(Beginning of Entries provided)

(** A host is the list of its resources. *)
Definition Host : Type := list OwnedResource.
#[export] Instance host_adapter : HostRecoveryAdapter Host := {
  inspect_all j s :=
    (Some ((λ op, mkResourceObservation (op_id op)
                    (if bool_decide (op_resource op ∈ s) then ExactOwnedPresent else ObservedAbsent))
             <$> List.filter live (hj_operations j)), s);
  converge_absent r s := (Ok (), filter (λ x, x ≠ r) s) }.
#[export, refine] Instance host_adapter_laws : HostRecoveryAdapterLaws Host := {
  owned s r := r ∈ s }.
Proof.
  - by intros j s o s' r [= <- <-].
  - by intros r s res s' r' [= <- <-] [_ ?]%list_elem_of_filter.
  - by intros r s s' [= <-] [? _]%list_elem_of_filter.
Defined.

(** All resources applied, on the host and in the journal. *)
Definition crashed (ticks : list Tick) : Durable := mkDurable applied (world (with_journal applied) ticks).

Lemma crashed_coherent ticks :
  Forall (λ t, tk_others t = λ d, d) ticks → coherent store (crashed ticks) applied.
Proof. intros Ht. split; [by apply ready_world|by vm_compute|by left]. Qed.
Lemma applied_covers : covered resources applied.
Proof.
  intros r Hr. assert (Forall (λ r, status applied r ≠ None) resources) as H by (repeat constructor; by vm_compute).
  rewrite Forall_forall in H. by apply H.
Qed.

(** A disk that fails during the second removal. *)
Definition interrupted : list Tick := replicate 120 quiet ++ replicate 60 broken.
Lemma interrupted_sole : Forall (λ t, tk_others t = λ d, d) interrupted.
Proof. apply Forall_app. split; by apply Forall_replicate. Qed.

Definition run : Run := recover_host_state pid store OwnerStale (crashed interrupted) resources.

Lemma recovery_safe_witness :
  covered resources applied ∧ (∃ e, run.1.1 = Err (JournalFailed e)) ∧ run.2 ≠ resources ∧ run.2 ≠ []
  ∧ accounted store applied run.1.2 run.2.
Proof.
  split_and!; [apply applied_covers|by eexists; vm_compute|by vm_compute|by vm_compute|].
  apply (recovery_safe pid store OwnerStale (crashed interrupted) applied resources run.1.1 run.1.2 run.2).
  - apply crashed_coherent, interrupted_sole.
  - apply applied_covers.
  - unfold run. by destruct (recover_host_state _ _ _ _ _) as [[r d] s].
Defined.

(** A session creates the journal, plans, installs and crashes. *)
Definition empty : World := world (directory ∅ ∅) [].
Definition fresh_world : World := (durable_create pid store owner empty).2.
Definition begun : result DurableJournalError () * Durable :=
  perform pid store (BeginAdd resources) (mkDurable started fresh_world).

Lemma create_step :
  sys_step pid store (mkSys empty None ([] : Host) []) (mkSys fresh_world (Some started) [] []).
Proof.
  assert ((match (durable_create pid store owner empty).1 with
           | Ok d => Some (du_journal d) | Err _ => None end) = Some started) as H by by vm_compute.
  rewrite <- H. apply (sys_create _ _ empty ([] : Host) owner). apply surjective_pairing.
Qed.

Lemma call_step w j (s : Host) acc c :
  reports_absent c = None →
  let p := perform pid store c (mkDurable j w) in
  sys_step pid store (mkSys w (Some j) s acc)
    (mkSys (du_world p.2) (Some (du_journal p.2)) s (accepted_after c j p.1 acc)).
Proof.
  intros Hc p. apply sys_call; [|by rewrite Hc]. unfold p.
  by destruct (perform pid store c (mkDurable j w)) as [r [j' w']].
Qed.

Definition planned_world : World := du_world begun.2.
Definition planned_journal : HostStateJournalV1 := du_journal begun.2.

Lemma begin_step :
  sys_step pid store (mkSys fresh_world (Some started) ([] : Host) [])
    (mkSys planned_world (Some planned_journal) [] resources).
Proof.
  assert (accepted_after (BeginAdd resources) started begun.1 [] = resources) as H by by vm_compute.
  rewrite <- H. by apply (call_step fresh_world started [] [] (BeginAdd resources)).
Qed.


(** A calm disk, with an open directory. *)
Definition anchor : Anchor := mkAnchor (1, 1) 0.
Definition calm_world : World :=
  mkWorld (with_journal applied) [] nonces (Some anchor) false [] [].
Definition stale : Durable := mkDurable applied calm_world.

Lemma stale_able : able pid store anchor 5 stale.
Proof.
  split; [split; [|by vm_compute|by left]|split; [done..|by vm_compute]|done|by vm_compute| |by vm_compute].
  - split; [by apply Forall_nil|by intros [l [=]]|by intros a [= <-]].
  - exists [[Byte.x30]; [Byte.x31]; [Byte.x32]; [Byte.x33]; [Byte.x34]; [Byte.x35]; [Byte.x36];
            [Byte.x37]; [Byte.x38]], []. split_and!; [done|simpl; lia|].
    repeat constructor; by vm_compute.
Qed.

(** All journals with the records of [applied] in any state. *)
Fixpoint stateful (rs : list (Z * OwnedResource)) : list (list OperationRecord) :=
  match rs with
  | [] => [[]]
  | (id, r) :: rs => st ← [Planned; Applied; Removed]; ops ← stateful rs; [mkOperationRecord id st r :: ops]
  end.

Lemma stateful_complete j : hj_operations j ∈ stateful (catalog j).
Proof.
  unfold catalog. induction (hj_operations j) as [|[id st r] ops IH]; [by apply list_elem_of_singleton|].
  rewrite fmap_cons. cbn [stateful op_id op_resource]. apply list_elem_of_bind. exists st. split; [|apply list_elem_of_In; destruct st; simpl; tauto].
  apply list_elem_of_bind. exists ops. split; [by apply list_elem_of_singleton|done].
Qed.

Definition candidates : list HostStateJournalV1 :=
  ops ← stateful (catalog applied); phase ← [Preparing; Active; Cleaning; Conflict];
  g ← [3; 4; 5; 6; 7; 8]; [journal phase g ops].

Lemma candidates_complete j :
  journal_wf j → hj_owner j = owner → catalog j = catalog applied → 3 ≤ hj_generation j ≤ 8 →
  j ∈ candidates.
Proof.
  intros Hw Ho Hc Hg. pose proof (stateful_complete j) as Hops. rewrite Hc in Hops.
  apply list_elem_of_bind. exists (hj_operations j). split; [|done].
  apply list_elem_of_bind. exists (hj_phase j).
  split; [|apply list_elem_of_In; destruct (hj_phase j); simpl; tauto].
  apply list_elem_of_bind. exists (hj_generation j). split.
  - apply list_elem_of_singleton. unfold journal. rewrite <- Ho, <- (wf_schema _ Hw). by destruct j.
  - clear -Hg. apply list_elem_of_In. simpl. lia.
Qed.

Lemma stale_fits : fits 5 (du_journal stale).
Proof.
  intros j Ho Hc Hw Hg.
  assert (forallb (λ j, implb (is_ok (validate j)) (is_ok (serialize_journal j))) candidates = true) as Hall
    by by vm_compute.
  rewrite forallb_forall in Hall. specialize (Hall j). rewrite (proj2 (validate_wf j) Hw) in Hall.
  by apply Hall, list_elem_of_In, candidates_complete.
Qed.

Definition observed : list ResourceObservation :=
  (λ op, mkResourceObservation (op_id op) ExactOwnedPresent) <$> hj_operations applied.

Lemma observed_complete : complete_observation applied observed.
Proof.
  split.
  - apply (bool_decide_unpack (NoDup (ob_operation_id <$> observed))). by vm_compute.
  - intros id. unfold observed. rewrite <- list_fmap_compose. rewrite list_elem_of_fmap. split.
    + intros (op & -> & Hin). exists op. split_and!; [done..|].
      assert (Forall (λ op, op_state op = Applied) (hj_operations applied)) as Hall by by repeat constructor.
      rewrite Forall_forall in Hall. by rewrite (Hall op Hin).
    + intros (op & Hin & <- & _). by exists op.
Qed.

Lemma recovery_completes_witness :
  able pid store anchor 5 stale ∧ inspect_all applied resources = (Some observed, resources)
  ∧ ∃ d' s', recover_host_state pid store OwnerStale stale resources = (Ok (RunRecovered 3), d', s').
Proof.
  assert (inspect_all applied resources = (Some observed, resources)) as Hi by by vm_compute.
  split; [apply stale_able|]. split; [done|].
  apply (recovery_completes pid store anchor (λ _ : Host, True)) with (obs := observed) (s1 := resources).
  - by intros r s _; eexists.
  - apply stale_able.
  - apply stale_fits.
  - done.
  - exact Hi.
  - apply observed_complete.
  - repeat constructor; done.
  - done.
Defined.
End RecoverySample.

(End of Entries provided)

- **Work to be completed**
The entries above hold the needed span. Transcribe exactly the lines from the one with "rewrite <- H. by" to the one with "Definition stale : Durable", both included.

- **Answer**
  rewrite <- H. by apply (call_step fresh_world started [] [] (BeginAdd resources)).
Qed.


(** A calm disk, with an open directory. *)
Definition anchor : Anchor := mkAnchor (1, 1) 0.
Definition calm_world : World :=
  mkWorld (with_journal applied) [] nonces (Some anchor) false [] [].
Definition stale : Durable := mkDurable applied calm_world.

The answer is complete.